Artificial Intelligence
Computer Vision
AI4SocialGood
An NIH-funded clinical decision-support tool to automate the assessment of tissue damage in self-injury images for suicide risk prediction, with the potential to lower suicide rates. Visual assessment of tissue damage is a high-risk setting that demands robust and reliable CV models. The project resulted in a reliable suicide-risk metric and better tissue damage detection (mAP=0.81) compared to trained human annotators (mAP=0.64). A manuscript on this project is being prepared, and we are currently developing an NIH-R01 application to integrate this tool into electronic health records. In collaboration with Harvard University and Massachusetts General Hospital.
Technologies Used: OpenMMLab, RNNs, Pytorch, opencv.
My Role:
- Designed multiple components for the REDCap survey to collect participant data.
- Web-scraped 9000 images of human limbs from Google Images, Flickr, and Shutterstock. Manually verified all 9000 images.
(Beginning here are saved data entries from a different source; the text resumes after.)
(** ** A new file *)

Lemma consistent_create a a' dir bm bm' s ks j e nm :
  let dir' := Directory.mk (Directory.tableSize dir) (<[j := Directory.added e nm (Z.of_nat s)]> (Directory.table dir)) in
  consistent a dir bm -> Directory.table dir !! j = Some e -> Directory.inUse e = false -> Directory.wf dir' ->
  OpenFile.file_ok (hdr_at a' (Z.of_nat s)) -> OpenFile.file_sectors (hdr_at a' (Z.of_nat s)) = Z.of_nat <$> ks ->
  NoDup (s :: ks) -> (forall k, k ∈ s :: ks -> BitMap.bits bm !! k = Some false) ->
  BitMap.wf bm' -> BitMap.numBits bm' = NumSectors ->
  (forall i, BitMap.bits bm' !! i = if decide (i ∈ s :: ks) then Some true else BitMap.bits bm !! i) ->
  OpenFile.disk_ok a' ->
  only ([Z.of_nat s] ++ OpenFile.file_sectors (dir_hdr a) ++ OpenFile.file_sectors (map_hdr a)) a a' ->
  OpenFile.contents (dir_hdr a) a' = Directory.to_bytes dir' -> OpenFile.contents (map_hdr a) a' = BitMap.to_bytes bm' ->
  consistent a' dir' bm' /\ map_hdr a' = map_hdr a /\ dir_hdr a' = dir_hdr a /\
  forall e, e ∈ Directory.table dir -> Directory.inUse e = true ->
    OpenFile.contents (hdr_at a' (Directory.sector e)) a' = OpenFile.contents (hdr_at a (Directory.sector e)) a.
Proof.
  intros dir' Hc Hj He Hwf' Hok Hfs Hnd Hfree Hwb Hnb Hbits Ha' Ho Hcd Hcm.
  destruct (metadata_apart a dir bm Hc) as (M0 & M1 & _ & M3).
  assert (Hnew : forall k, k ∈ s :: ks -> Z.of_nat k ∉ owned a dir).
  { intros k Hk Hin. by apply (used_iff a dir bm k false Hc (Hfree k Hk)) in Hin. }
  pose proof (Hnew s ltac:(left)) as Hs. unfold owned in Hs. apply not_elem_of_app in Hs as [Hsm Hsf].
  assert (Hout : forall x, x <> Z.of_nat s -> x ∉ OpenFile.file_sectors (map_hdr a) ++ OpenFile.file_sectors (dir_hdr a) ->
    x ∉ [Z.of_nat s] ++ OpenFile.file_sectors (dir_hdr a) ++ OpenFile.file_sectors (map_hdr a)) by (clear; set_solver).
  assert (Hw : forall x, x ∈ flat_map (owned_by a) (Directory.table dir) ->
    x ∉ [Z.of_nat s] ++ OpenFile.file_sectors (dir_hdr a) ++ OpenFile.file_sectors (map_hdr a)).
  { intros x Hx. apply Hout; [by intros ->|]. by apply not_metadata, M3. }
  destruct (metadata_kept _ a a' Ho) as (Em & Ed & Emeta).
  { apply Hout; [|done]. intros E. apply Hsm. rewrite <- E. left. }
  { apply Hout; [|done]. intros E. apply Hsm. rewrite <- E. right. left. }
  destruct (entries_kept _ a a' _ Ho (c_files _ _ _ Hc) Hw) as (Eown & Hfit & Hkeep).
  assert (Hperm : Permutation (owned a' dir') ((Z.of_nat <$> s :: ks) ++ owned a dir)).
  { unfold owned. rewrite Emeta, <- Eown. pose proof (flat_map_insert (owned_by a') _ j e (Directory.added e nm (Z.of_nat s)) Hj) as HP.
    unfold owned_by in HP at 2 3. rewrite He in HP. cbn [Directory.added Directory.inUse Directory.sector] in HP. rewrite Hfs, app_nil_r in HP.
    cbn [Directory.table dir']. rewrite HP. cbn [fmap list_fmap]. solve_Permutation. }
  split; [|by split_and!]. split; try assumption.
  - rewrite Em. apply (c_map _ _ _ Hc).
  - rewrite Ed. apply (c_dir _ _ _ Hc).
  - by rewrite Em.
  - rewrite Ed. split; [done|]. split; [apply (c_table _ _ _ Hc)|done].
  - cbn [Directory.table dir']. apply Forall_insert; [done|]. intros _. cbn [Directory.added Directory.sector].
    split; [|done]. pose proof (lookup_lt_Some _ _ _ (Hfree s ltac:(left))) as Hlt.
    destruct (c_bits _ _ _ Hc) as (_ & Hn & _). rewrite BitMap.bits_length, Hn in Hlt. lia.
  - rewrite Hperm. apply list.NoDup_app. split; [by apply (NoDup_fmap_2 _)|]. split; [|apply (c_nodup _ _ _ Hc)].
    intros x (k & -> & Hk)%list_elem_of_fmap. by apply Hnew.
  - intros i Hi. rewrite Hbits. assert (Hin : Z.of_nat i ∈ owned a' dir' <-> i ∈ s :: ks \/ Z.of_nat i ∈ owned a dir).
    { rewrite Hperm. apply elem_of_nats. }
    destruct (decide (i ∈ s :: ks)); [rewrite bool_decide_eq_true_2; tauto|].
    rewrite (c_used _ _ _ Hc) by done. f_equal. apply bool_decide_ext. tauto.
Qed.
- Trained a two-step detector with custom objective detectors that are convolution-based and transformer-based.
- Built end-to-end data processing pipelines for all the participant data of 30k images.
- Models for 84% accuracy with classifiers on the scars classifying method, type, etc. using self-supervised learning.
- Used a two-step detector to harvest false positives to tune the detector.